** EXERCISE DETAILS **
Scan the records below and report how many lines contain the word "done", giving the number by itself.

** DATA SHOWN **
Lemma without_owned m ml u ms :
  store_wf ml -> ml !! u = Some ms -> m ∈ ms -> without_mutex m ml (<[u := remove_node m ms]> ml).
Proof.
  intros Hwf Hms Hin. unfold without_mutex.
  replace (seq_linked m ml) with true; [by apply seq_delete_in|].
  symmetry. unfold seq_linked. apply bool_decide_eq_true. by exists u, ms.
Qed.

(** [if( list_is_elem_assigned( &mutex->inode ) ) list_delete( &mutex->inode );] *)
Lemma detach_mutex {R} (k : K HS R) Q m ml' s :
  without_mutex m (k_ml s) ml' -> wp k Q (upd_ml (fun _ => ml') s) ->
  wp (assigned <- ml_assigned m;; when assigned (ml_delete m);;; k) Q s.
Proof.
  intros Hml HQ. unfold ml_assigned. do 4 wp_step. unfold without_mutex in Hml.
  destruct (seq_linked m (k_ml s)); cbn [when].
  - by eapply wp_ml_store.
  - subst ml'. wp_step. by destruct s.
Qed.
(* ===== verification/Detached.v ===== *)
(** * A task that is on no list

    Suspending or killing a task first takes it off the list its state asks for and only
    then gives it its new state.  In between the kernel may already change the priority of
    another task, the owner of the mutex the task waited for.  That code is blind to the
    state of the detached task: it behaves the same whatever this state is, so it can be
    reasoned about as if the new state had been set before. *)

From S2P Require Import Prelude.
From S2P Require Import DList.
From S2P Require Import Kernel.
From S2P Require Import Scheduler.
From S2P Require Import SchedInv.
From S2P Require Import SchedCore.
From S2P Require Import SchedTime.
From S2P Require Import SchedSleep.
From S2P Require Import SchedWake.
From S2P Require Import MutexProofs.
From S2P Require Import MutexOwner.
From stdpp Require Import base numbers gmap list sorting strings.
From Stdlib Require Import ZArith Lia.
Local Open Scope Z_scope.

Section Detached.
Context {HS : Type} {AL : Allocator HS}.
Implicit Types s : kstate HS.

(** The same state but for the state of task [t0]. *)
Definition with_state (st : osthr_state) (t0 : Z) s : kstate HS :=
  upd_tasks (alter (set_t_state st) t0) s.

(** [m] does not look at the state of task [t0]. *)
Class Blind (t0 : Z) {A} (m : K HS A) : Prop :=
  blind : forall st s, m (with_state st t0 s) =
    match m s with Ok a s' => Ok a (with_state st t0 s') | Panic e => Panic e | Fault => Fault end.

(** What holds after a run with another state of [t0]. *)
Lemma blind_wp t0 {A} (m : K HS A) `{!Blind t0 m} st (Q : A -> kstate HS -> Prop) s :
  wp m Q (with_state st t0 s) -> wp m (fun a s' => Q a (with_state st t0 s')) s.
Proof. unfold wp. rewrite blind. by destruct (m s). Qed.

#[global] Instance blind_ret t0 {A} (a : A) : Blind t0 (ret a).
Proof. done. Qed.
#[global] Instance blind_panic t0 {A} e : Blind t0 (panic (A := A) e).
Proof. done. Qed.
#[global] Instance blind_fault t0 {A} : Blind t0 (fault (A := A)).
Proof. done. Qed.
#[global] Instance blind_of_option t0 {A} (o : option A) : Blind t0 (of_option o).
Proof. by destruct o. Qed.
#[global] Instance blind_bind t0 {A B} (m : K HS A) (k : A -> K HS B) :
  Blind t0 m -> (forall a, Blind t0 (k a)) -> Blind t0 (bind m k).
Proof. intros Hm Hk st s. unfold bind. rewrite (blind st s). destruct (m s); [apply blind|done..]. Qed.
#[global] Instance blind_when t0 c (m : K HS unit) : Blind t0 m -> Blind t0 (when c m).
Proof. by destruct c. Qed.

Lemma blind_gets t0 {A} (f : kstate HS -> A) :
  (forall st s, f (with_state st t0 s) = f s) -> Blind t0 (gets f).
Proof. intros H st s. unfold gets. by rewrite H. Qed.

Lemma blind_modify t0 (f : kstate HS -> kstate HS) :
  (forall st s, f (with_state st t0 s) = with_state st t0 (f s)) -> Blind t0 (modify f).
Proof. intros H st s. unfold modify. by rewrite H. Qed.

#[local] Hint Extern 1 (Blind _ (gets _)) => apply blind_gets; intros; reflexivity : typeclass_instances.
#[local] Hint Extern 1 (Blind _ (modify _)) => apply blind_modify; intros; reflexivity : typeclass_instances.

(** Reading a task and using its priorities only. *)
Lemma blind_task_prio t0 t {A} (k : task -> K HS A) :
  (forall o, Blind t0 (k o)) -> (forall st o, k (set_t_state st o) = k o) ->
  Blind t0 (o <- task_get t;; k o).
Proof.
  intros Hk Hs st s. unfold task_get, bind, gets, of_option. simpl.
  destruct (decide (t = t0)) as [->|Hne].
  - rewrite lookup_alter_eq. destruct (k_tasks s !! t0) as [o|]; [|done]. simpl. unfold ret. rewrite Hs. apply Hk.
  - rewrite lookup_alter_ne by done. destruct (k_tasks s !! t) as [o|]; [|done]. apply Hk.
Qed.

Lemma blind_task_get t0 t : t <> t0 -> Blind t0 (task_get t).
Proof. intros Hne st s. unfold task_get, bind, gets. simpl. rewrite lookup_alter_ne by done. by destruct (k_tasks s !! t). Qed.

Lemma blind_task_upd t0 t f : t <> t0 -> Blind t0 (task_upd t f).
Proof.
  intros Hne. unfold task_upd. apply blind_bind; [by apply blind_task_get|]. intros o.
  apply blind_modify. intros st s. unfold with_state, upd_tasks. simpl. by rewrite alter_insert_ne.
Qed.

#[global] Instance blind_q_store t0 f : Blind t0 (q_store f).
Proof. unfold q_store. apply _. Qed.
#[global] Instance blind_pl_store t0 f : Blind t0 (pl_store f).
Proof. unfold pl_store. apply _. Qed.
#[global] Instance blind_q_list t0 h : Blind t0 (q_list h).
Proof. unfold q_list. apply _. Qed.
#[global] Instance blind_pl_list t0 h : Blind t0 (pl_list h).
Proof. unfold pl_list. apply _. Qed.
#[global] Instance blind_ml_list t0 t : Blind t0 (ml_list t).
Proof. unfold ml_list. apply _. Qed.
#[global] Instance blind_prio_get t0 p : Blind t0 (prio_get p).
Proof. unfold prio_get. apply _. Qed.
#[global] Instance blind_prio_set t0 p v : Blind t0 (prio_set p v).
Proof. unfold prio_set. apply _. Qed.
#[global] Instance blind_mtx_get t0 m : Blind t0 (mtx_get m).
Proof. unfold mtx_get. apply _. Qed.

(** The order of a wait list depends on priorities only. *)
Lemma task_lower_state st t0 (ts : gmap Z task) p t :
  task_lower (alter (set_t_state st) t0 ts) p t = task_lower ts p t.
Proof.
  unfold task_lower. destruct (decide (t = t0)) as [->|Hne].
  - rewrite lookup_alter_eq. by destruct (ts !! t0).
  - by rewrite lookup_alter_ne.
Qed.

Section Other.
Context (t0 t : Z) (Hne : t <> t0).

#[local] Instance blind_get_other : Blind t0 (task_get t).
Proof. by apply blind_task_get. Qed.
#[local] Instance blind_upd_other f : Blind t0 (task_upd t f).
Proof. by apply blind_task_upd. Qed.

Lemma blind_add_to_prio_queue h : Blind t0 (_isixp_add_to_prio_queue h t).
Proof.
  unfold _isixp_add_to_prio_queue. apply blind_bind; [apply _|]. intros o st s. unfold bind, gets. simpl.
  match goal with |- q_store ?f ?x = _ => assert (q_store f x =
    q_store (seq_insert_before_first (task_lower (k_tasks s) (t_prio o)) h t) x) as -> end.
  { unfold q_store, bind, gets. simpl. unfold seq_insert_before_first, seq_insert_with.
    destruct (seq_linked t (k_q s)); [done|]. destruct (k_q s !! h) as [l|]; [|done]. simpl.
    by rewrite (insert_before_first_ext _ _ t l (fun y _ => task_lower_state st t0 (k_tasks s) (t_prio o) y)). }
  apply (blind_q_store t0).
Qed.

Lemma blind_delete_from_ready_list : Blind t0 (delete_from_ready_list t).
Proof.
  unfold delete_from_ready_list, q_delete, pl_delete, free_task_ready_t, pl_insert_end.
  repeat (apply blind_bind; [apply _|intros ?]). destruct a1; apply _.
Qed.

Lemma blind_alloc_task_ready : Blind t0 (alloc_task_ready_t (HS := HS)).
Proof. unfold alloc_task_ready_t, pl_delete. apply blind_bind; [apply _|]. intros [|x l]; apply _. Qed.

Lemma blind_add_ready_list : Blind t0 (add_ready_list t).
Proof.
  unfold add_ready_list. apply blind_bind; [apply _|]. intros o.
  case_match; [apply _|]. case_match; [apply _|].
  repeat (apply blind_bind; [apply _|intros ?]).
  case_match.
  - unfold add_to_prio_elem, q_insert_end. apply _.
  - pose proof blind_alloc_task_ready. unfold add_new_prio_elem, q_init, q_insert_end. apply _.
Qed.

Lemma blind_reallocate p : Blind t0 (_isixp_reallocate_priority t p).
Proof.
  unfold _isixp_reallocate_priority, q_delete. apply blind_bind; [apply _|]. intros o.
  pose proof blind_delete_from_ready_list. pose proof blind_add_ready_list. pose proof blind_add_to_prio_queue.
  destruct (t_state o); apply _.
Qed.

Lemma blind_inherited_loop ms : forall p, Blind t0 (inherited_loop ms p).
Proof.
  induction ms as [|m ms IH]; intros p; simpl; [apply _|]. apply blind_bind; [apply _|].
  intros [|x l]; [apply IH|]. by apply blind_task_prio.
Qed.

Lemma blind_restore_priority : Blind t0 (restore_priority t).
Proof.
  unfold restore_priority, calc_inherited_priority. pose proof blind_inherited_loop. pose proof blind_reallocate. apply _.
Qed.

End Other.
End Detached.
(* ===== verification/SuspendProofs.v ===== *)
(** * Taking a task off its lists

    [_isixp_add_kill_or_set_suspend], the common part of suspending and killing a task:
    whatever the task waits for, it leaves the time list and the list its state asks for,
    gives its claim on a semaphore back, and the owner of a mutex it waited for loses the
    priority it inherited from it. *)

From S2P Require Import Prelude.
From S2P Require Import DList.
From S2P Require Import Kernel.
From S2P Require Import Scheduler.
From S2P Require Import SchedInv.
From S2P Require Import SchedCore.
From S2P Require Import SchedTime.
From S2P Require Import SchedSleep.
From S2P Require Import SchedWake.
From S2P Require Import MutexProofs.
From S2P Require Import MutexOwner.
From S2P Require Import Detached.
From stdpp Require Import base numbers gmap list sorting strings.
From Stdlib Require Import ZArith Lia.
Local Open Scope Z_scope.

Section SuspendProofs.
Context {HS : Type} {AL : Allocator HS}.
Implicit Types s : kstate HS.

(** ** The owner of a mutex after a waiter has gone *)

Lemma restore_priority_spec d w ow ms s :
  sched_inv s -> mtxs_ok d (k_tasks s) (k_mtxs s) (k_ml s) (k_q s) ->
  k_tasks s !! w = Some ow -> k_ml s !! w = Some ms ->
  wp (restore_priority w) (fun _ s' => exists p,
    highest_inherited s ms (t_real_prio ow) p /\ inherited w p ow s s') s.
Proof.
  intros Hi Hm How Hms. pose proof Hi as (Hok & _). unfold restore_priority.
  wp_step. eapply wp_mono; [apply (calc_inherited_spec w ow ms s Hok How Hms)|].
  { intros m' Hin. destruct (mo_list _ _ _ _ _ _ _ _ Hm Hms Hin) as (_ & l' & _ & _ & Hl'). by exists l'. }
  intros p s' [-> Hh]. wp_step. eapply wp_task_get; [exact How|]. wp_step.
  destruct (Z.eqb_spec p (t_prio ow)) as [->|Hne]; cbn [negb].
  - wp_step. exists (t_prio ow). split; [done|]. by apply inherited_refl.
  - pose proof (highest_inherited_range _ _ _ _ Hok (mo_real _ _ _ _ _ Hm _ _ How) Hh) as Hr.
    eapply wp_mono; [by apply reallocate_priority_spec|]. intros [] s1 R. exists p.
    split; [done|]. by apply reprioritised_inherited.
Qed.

** RESULT FOR THIS TASK **
10